Problem requirements:
Take the entries that follow and return exactly the lines from the one holding "The message itself" through the one holding "fold_left (fun acc", both included. Nothing else is needed.

***** Provided entries

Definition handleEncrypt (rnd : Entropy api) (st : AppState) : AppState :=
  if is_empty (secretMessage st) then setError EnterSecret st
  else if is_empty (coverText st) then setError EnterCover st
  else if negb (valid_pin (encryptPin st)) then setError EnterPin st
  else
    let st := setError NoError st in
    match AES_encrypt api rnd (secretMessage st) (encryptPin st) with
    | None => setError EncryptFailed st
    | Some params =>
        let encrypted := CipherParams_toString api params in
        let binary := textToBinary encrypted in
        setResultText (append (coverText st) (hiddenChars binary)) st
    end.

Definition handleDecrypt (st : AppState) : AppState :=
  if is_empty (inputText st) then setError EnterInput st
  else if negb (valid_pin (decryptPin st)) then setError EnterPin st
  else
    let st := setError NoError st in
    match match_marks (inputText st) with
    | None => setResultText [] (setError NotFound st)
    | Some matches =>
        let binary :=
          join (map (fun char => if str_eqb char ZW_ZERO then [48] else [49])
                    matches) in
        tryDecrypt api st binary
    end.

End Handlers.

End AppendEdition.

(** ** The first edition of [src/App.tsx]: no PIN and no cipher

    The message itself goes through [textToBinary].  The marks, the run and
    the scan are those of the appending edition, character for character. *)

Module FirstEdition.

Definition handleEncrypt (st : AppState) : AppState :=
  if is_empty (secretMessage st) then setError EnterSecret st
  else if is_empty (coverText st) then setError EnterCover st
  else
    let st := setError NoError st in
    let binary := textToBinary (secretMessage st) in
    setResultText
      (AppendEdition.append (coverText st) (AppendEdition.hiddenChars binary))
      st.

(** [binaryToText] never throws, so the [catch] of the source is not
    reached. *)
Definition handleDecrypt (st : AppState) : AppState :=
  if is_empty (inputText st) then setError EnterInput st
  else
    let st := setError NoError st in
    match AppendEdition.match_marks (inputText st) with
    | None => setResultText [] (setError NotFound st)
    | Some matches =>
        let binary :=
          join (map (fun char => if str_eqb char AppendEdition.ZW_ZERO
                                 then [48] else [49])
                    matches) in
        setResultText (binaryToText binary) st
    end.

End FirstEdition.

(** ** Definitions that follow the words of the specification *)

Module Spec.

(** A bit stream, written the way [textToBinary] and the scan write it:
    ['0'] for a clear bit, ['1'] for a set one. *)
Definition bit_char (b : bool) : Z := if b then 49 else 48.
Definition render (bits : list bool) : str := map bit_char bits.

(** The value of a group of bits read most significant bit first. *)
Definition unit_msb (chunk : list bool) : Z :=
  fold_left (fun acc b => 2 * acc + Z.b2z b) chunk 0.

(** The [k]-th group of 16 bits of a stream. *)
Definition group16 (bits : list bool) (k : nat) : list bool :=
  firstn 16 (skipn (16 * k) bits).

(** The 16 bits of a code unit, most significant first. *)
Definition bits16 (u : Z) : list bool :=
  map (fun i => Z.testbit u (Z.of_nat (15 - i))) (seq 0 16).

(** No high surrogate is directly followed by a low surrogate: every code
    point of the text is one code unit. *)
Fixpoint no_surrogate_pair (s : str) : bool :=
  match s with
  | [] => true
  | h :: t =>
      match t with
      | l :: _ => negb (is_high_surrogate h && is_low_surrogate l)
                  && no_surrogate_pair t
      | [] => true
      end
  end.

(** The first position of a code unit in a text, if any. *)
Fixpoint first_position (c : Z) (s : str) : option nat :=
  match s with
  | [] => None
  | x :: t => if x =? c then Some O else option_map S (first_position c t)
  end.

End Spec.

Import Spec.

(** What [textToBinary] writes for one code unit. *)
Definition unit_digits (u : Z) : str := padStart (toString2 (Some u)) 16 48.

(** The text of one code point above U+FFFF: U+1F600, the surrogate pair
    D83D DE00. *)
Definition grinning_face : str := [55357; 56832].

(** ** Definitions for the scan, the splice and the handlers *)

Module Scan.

**********

Expected output:
    The message itself goes through [textToBinary].  The marks, the run and
    the scan are those of the appending edition, character for character. *)

Module FirstEdition.

Definition handleEncrypt (st : AppState) : AppState :=
  if is_empty (secretMessage st) then setError EnterSecret st
  else if is_empty (coverText st) then setError EnterCover st
  else
    let st := setError NoError st in
    let binary := textToBinary (secretMessage st) in
    setResultText
      (AppendEdition.append (coverText st) (AppendEdition.hiddenChars binary))
      st.

(** [binaryToText] never throws, so the [catch] of the source is not
    reached. *)
Definition handleDecrypt (st : AppState) : AppState :=
  if is_empty (inputText st) then setError EnterInput st
  else
    let st := setError NoError st in
    match AppendEdition.match_marks (inputText st) with
    | None => setResultText [] (setError NotFound st)
    | Some matches =>
        let binary :=
          join (map (fun char => if str_eqb char AppendEdition.ZW_ZERO
                                 then [48] else [49])
                    matches) in
        setResultText (binaryToText binary) st
    end.

End FirstEdition.

(** ** Definitions that follow the words of the specification *)

Module Spec.

(** A bit stream, written the way [textToBinary] and the scan write it:
    ['0'] for a clear bit, ['1'] for a set one. *)
Definition bit_char (b : bool) : Z := if b then 49 else 48.
Definition render (bits : list bool) : str := map bit_char bits.

(** The value of a group of bits read most significant bit first. *)
Definition unit_msb (chunk : list bool) : Z :=
  fold_left (fun acc b => 2 * acc + Z.b2z b) chunk 0.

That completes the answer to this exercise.